À l’approche de son prochain album, après les Wilburys, Petty souhaitait continuer à travailler avec Jeff Lynne, le leader d’ELO. Ayant une oreille innée pour les productions exceptionnelles, Lynne a aidé Petty à affiner son art sur l’album Full Moon Fever, qui l’a propulsé dans la stratosphère avec des singles tels que “Free Fallin” et “Runnin’ Down a Dream”.
Bien que Petty soit sur un nuage, le reste des Heartbreakers n’est pas aussi enthousiaste à l’idée de voir leur leader se lancer en solo. Même si Lynne se fraye un chemin dans le moule des Heartbreakers sur l’album Into the Great Wide Open, le reste du groupe souhaite revenir à la production, en s’appuyant sur la performance en direct plutôt que sur la superposition de différents morceaux.
Lors de la production de son prochain album, le guitariste Mike Campbell a suggéré de travailler avec Rick Rubin, qui venait de travailler avec des artistes comme les Red Hot Chili Peppers. Désireux de retrouver le son qu’il aimait quand il était enfant, Rubin a pensé que la meilleure solution était de réunir tout le monde dans une pièce pour peaufiner le matériel, ce qui allait donner l’album Wildflowers.

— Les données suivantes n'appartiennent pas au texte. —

Definition apply_broadcast (call : CallInputs) (is_static : bool) (t : Test) : exec (option CallResult * CallInputs * Test) :=
  match c_broadcast (t_cheats t) with
  | None => Ret (None, call, t)
  | Some b =>
      if (depth t =? bc_depth b) && (cx_caller (ci_context call) =? bc_original_caller b) then
        let t := with_env (set_tx_caller (bc_new_origin b)) t in
        let call := set_call_caller (bc_new_origin b) call in
        if negb is_static then
          let '(r, t) := load_account (bc_new_origin b) t in
          match r with
          | Err e => Ret (Some (IRevert, gas_new (ci_gas_limit call), abi_encode_string e), call, t)
          | Ok _ =>
              let fixed := check_if_fixed_gas_limit (w_env (t_world t)) (ci_gas_limit call) in
              '(nonce, t') ← bump_nonce (bc_new_origin b) t;
              Ret (None, call,
                   push_broadcastable
                     (mkBroadcastable (active_fork_url (w_backend (t_world t))) (bc_new_origin b) (Some (ci_contract call))
                        (tr_value (ci_transfer call)) (ci_input call) nonce (if fixed then Some (ci_gas_limit call) else None)) t')
          end
        else if bc_single_call b then
          Ret (Some (IRevert, gas_new 0, abi_encode_string
                 "Staticcalls are not allowed after vm.broadcast. Either remove it, or use vm.startBroadcast instead."), call, t)
        else Ret (None, call, t)
      else Ret (None, call, t)
  end.

Definition call (inputs : CallInputs) (is_static : bool) (t : Test) : exec (CallResult * CallInputs * Test) :=
  let gas := gas_new (ci_gas_limit inputs) in
  if decide (ci_contract inputs = CHEATCODE_ADDRESS) then
    '(r, t) ← apply_cheatcode establish evm_run config try_resolve (cx_caller (ci_context inputs)) (ci_input inputs) t;
    Ret (match r with Ok retdata => (IReturn, gas, retdata) | Err e => (IRevert, gas, cheat_encode_error e) end, inputs, t)
  else if decide (ci_contract inputs <> HARDHAT_CONSOLE_ADDRESS) then
    calls ← count_calls inputs (c_expected_calls (t_cheats t));
    let t := with_cheats (with_expected_calls calls (t_cheats t)) t in
    match find_mock inputs (c_mocked_calls (t_cheats t)) with
    | Some mock => Ret ((mr_ret_type mock, gas, mr_data mock), inputs, t)
    | None =>
        let '(inputs, t) := apply_prank inputs t in
        '(o, inputs, t) ← apply_broadcast inputs is_static t;
        Ret (default (Continue, gas_new (ci_gas_limit inputs), []) o, inputs, t)
    end
  else Ret ((Continue, gas, []), inputs, t).
(** ** Runs of the machine

    What can happen between the hooks of one call: revm changes accounts and
    database as it likes (not the environment), and calls the hooks in the
    order it does.  [allowed] are the calls and creations that the code that
    runs makes.  A cheatcode that moves the depth (reverting to a snapshot of
    another depth) is left out. *)
Definition at_depth (d : Z) (w : World) (t : Test) (t' : Test) : Prop :=
  t' = in_world w t /\ js_depth (w_state w) = d /\ w_env w = w_env (t_world t).
Inductive runs (allowed : CallInputs + CreateInputs -> Prop) : Test -> Test -> Prop :=
| runs_end t : runs allowed t t
| runs_evm t w t1 t' : at_depth (depth t) w t t1 -> runs allowed t1 t' -> runs allowed t t'
| runs_step i t r i' t1 t' : step i t = Ret (r, i', t1) -> runs allowed t1 t' -> runs allowed t t'
| runs_log a topics data t t1 t' : log a topics data t = Ret t1 -> runs allowed t1 t' -> runs allowed t t'
| runs_call inputs static t r t1 t' :
    allowed (inl inputs) -> called allowed inputs static t r t1 -> runs allowed t1 t' -> runs allowed t t'
| runs_create inputs t r t1 t' :
    allowed (inr inputs) -> created allowed inputs t r t1 -> runs allowed t1 t' -> runs allowed t t'
with called (allowed : CallInputs + CreateInputs -> Prop) : CallInputs -> bool -> Test -> CallResult -> Test -> Prop :=
(** the hook answers the call *)
| called_answered inputs static t gas st ret inputs' t1 r t2 :
    call establish evm_run config try_resolve inputs static t = Ret ((st, gas, ret), inputs', t1) -> st <> Continue -> depth t1 = depth t ->
    stack_call_end inputs' gas st ret t1 = Ret (r, t2) -> called allowed inputs static t r t2
(** the code of the contract runs *)
| called_runs inputs static t first inputs' t1 w1 t2 t3 w3 t4 gas st ret r t5 :
    call establish evm_run config try_resolve inputs static t = Ret (first, inputs', t1) -> first.1.1 = Continue -> depth t1 = depth t ->
    at_depth (depth t + 1) w1 t1 t2 -> runs allowed t2 t3 -> at_depth (depth t) w3 t3 t4 ->
    stack_call_end inputs' gas st ret t4 = Ret (r, t5) -> called allowed inputs static t r t5
with created (allowed : CallInputs + CreateInputs -> Prop) : CreateInputs -> Test -> CreateResult -> Test -> Prop :=
| created_answered inputs t gas st a ret inputs' t1 r t2 :
    create inputs t = Ret ((st, a, gas, ret), inputs', t1) -> st <> Continue -> depth t1 = depth t ->
    create_end st a gas ret t1 = (r, t2) -> created allowed inputs t r t2
| created_runs inputs t first inputs' t1 w1 t2 t3 w3 t4 gas st a ret r t5 :
    create inputs t = Ret (first, inputs', t1) -> first.1.1.1 = Continue -> depth t1 = depth t ->
    at_depth (depth t + 1) w1 t1 t2 -> runs allowed t2 t3 -> at_depth (depth t) w3 t3 t4 ->
    create_end st a gas ret t4 = (r, t5) -> created allowed inputs t r t5.
Scheme runs_mind := Induction for runs Sort Prop
  with called_mind := Induction for called Sort Prop
  with created_mind := Induction for created Sort Prop.
Combined Scheme runs_mutind from runs_mind, called_mind, created_mind.

(** A property [Q] of the slots that the end of calls deeper than [d] and the
    cheatcodes that are allowed leave alone holds throughout a run. *)
Section Invariant.
Variables (allowed : CallInputs + CreateInputs -> Prop) (Q : Cheatcodes -> Prop) (d : Z).
Hypothesis Q_slots : forall c c', slots c = slots c' -> Q c -> Q c'.
Hypothesis Q_cheat : forall c, allowed (inl c) -> ci_contract c = CHEATCODE_ADDRESS ->
  keeps Q (apply_cheatcode establish evm_run config try_resolve (cx_caller (ci_context c)) (ci_input c)).
Hypothesis Q_ended : forall x t, allowed x -> d < depth t -> Q (t_cheats t) -> Q (t_cheats (ended t)).

Lemma call_Q c st t r c' t' :
  allowed (inl c) -> call establish evm_run config try_resolve c st t = Ret (r, c', t') -> Q (t_cheats t) -> Q (t_cheats t').
Proof using Q_slots Q_cheat.
  intros Ha Hcall HQ. destruct (decide (ci_contract c = CHEATCODE_ADDRESS)) as [E|E].
  - unfold call in Hcall. rewrite decide_True in Hcall by done. rewrite exec_bind_Ret in Hcall.
    destruct Hcall as ([? ?] & Hc & [= <- <- <-]). by eapply Q_cheat.
  - apply call_slots in Hcall as [Hs _]; [|done]. eapply Q_slots; [|done]. done.
Qed.
Lemma stack_call_end_Q x c gas st ret t r t' :
  allowed x -> stack_call_end c gas st ret t = Ret (r, t') -> d < depth t -> Q (t_cheats t) -> Q (t_cheats t').
Proof using Q_slots Q_ended.
  intros Ha [_ [S|S]]%stack_call_end_slots Hd HQ; (eapply Q_slots; [symmetry; exact S|]); [done|]. by eapply Q_ended.
Qed.
Lemma create_end_Q x st a gas ret t r t' :
  allowed x -> create_end st a gas ret t = (r, t') -> d < depth t -> Q (t_cheats t) -> Q (t_cheats t').
Proof using Q_slots Q_ended.
  intros Ha [_ S]%create_end_slots Hd HQ; (eapply Q_slots; [symmetry; exact S|]). by eapply Q_ended.
Qed.
(** An event that was seen already, still in the queue, takes the place of the
    event that is waited for: its log is lost. *)
Theorem found_event_hides_the_next :
  let queue := [mkEmit 1 (Some (event 1)) ALL_CHECKS None true; mkEmit 1 (Some (event 2)) ALL_CHECKS None false] in
  exists queue', handle_expect_emit queue (event 2) 500 = Ret queue' /\ forallb em_found queue' = false.
Proof. eexists. split; [by vm_compute|done]. Qed.

(** ** Calls and mocks *)
Definition tracker : ExpectedCallTracker := {[500 := {[[1] := (mkExpectedCall None None None 2 Count, 0)]}]}.
Lemma tracker_entry a data e n : tracked tracker a data = Some (e, n) -> a = 500 /\ data = [1] /\ e = mkExpectedCall None None None 2 Count /\ n = 0.
Proof.
  unfold tracked, tracker, ExpectedCallTracker. destruct (decide (a = 500)) as [->|]; [|by rewrite lookup_singleton_ne].
  rewrite lookup_singleton_eq. cbn. destruct (decide (data = [1])) as [->|]; [|by rewrite lookup_singleton_ne].
  rewrite lookup_singleton_eq. by intros [= <- <-].
Qed.
Lemma expected_calls_counted_witness :
  exists calls', see_calls tracker [call_to 500 [1; 2]; call_to 501 [1]; call_to 500 [1]] = Ret calls' /\ unmet_call calls' = None.
Proof.
  destruct (expected_calls_counted tracker [call_to 500 [1; 2]; call_to 501 [1]; call_to 500 [1]]) as (calls' & H1 & _ & H2).
  - intros a data e n (-> & -> & -> & ->)%tracker_entry. by vm_compute.
  - exists calls'. split; [exact H1|]. apply H2. intros a data e n (-> & -> & -> & ->)%tracker_entry. by vm_compute.
Defined.
(** The handler from its start: turns, and the requests that came in. *)
Inductive handler_runs : BackendHandler -> list BackendRequest -> list (nat * Reply) -> BackendHandler -> Prop :=
| runs_start h : handler_runs h [] [] h
| runs_turn t h R1 o h1 asked R2 h2 :
    turn_ok t -> turn t h = Ret (R1, o, h1) -> handler_runs h1 asked R2 h2 -> handler_runs h (tn_incoming t ++ asked) (R1 ++ R2) h2.
Lemma handler_runs_ok h asked R h' :
  handler_runs h asked R h' -> at_rest h -> at_rest h' /\ exists A, Forall2 answers A R /\ asked ++ waiting h ≡ₚ A ++ waiting h'.
Proof.
  induction 1 as [h|t h R1 o h1 asked R2 h2 Ht Hturn _ IH]; intros Hr.
  - split; [done|]. exists []. split; [constructor|done].
  - destruct (turn_answers t h Ht Hr) as (R & o' & h1' & Hturn' & Hr1 & (A1 & HA1 & Hw1) & _). rewrite Hturn in Hturn'.
    injection Hturn' as <- <- <-. destruct (IH Hr1) as (Hr2 & A2 & HA2 & Hw2). split; [done|]. exists (A1 ++ A2). split; [by apply Forall2_app|].
    rewrite <- app_assoc, (Permutation_app_comm asked), app_assoc, (Permutation_app_comm (tn_incoming t ++ _)).
    rewrite <- app_assoc, <- Hw2, (Permutation_app_swap_app A1), <- Hw1. done.
Qed.
Lemma handler_new_at_rest db : mem_true db -> at_rest (handler_new db block).
Proof.
  intros M. split; [|constructor]. split; [|constructor|done|done].
  split; cbn; [constructor|..]; intros; rewrite lookup_empty, elem_of_nil; (split; [by intros []|done]).
Qed.

(** C18: Every request for a value of the remote chain is answered once and
    rightly, as long as the handler's block is not pinned anew.  In any run of the
    handler from its start on an endpoint that answers from the chain or fails,
    and in which no [SetPinnedBlock] comes in, the requests that came in are, up
    to order, those that were answered (each at its sender, with the chain's value
    at the pinned block or an error of its kind) and those that wait; no value is
    asked of the endpoint twice at a time; no such turn panics; and such a turn in
    which nothing new comes in and everything is ready leaves nothing waiting.
    The cache holds values of that block at the start.  When the block is pinned
    anew while a request is under way, the old block's value is still delivered
    and stored ([reset_keeps_request_under_way]). *)
Theorem remote_requests_answered db asked R h :
  mem_true db -> handler_runs (handler_new db block) asked R h ->
  (exists A, Forall2 answers A R /\ asked ≡ₚ A ++ waiting h) /\
  NoDup (omap key_of (pending_requests h)) /\ mem_true (bh_db h) /\
  forall t, turn_ok t -> exists R' o h', turn t h = Ret (R', o, h') /\
    (tn_closed t = false -> tn_incoming t = [] -> o = Waiting /\ ((forall p, tn_ready t p = true) -> waiting h' = [])).
Proof.
  intros M Hrun. destruct (handler_runs_ok _ _ _ _ Hrun (handler_new_at_rest db M)) as (Hr & A & HA & Hw). split_and!.
  - exists A. split; [done|]. cbn in Hw. by rewrite app_nil_r in Hw.
  - apply Hr.
  - apply Hr.
  - intros t Ht. destruct (turn_answers t h Ht Hr) as (R' & o & h' & Hturn & _ & _ & Hlast). by exists R', o, h'.
Qed.
End Chain.
End RemoteDbProps.
Record ForkDbSnapshot := mkForkSnapshot { fs_local : CacheDB.t; fs_snapshot : StateSnapshot.t }.
Record ForkedDatabase := mkForked {
  fd_cache : CacheDB.t; fd_db : MemDb; fd_snapshots : Snapshots.t ForkDbSnapshot; fd_pinned : option BlockId }.
Definition cache_new : CacheDB.t := CacheDB.mk ∅ ∅ ∅.
Definition forked_new (db : MemDb) (block : option BlockId) : ForkedDatabase := mkForked cache_new db Snapshots.new block.
Definition with_cache (c : CacheDB.t) (d : ForkedDatabase) : ForkedDatabase := mkForked c (fd_db d) (fd_snapshots d) (fd_pinned d).
Definition with_mem (m : MemDb) (d : ForkedDatabase) : ForkedDatabase := mkForked (fd_cache d) m (fd_snapshots d) (fd_pinned d).

(** [reset]: the block is sent to the handler, which may refuse ([sent]) when
    its channel is full. *)
Definition reset (sent : result unit string) (block : BlockId) (d : ForkedDatabase) : result unit string * ForkedDatabase :=
  match sent with
  | Err e => (Err e, d)
  | Ok _ => (Ok tt, mkForked cache_new (mem_clear (fd_db d)) (fd_snapshots d) (Some block))
  end.

Definition state_of (m : MemDb) : StateSnapshot.t := StateSnapshot.mk (mem_accounts m) (mem_storage m) (mem_block_hashes m).
Definition mem_of (s : StateSnapshot.t) : MemDb := mkMem (StateSnapshot.accounts s) (StateSnapshot.storage s) (StateSnapshot.block_hashes s).
Definition create_snapshot (d : ForkedDatabase) : ForkDbSnapshot := mkForkSnapshot (fd_cache d) (state_of (fd_db d)).
Definition insert_snapshot (d : ForkedDatabase) : Z * ForkedDatabase :=
  let '(id, s) := Snapshots.insert (create_snapshot d) (fd_snapshots d) in
  (id, mkForked (fd_cache d) (fd_db d) s (fd_pinned d)).
Definition revert_snapshot (id : Z) (d : ForkedDatabase) : bool * ForkedDatabase :=
  let '(o, s) := Snapshots.remove_at id (fd_snapshots d) in
  match o with
  | Some snap =>
      let '(_, s) := Snapshots.insert_at snap id s in
      (true, mkForked (fs_local snap) (mem_of (fs_snapshot snap)) s (fd_pinned d))
  | None => (false, mkForked (fd_cache d) (fd_db d) s (fd_pinned d))
  end.

(** [MaybeHashDatabase] and the rest of fork_db.rs *)
Definition insert_block_hash (n : Z) (h : H256) (d : ForkedDatabase) : ForkedDatabase := with_mem (insert_hash n h (fd_db d)) d.
Definition clear_into_snapshot (d : ForkedDatabase) : StateSnapshot.t * ForkedDatabase := (state_of (fd_db d), with_mem mem_new d).
Definition clear (d : ForkedDatabase) : ForkedDatabase := snd (clear_into_snapshot d).
Definition init_from_snapshot (s : StateSnapshot.t) (d : ForkedDatabase) : ForkedDatabase := with_mem (mem_of s) d.
Definition empty_snapshot : StateSnapshot.t := StateSnapshot.mk ∅ ∅ ∅.
Definition snapshot_clear_into (s : ForkDbSnapshot) : StateSnapshot.t * ForkDbSnapshot := (fs_snapshot s, mkForkSnapshot (fs_local s) empty_snapshot).
Definition snapshot_init (st : StateSnapshot.t) (s : ForkDbSnapshot) : ForkDbSnapshot := mkForkSnapshot (fs_local s) st.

Si la plupart des membres du groupe gardent de bons souvenirs de leur travail sur l’album, le plus gros obstacle a été le remplacement du batteur Stan Lynch. N’aimant pas trop le matériel qu’on lui demandait de jouer, Lynch a rompu les liens avec Petty peu après le début des sessions de l’album, déménageant en Floride et ne communiquant pas avec le groupe en dehors de quelques coups de gueule aux dépens de Petty.
Bien que le groupe fasse appel à des batteurs remplaçants tout au long de l’enregistrement, le plus grand nom de l’album est Ringo Starr. Cherchant à obtenir un groove midtempo sur la chanson ” To Find a Friend “, Starr s’est assis derrière le kit pour la session, apportant son groove métronomique caractéristique à la chanson et donnant une pulsation régulière à laquelle l’auditeur peut s’accrocher.
Ce ne sera pas la dernière fois que Starr mettra ses compétences au service des sessions, en jouant sur la face B de “Hung Up and Overdue”, qui figurera plus tard sur la bande originale du film “She’s the One”. Même si Starr cherchait à maintenir la paix, il s’est retrouvé au milieu du drame du groupe lorsqu’ils ont été invités à jouer au Viper Room peu de temps après les sessions.


Après avoir demandé à Lynch de revenir jouer les chansons, Petty a fini par utiliser Starr comme moyen de pression, déclarant dans Runnin’ Down a Dream : ” [Lynch] a dit : “Je ne peux pas le faire”. J’étais outré. J’ai dit [à mon manager] : “Dites-lui que Ringo va le faire”, et Stan s’est présenté dans les 24 heures”. Pour le reste des dates, Petty engage le batteur Steve Ferrone pour les sessions, qui deviendra son batteur attitré pour le reste de sa vie.
Même si Starr a rendu service à un ami, entendre Petty avec le swing caractéristique des Beatles semble si naturel dans le contexte. Après des années de passion pour les Beatles, Petty avait gagné le respect du rock and roll, suffisamment pour jouer aux côtés de l’un des Fab Four.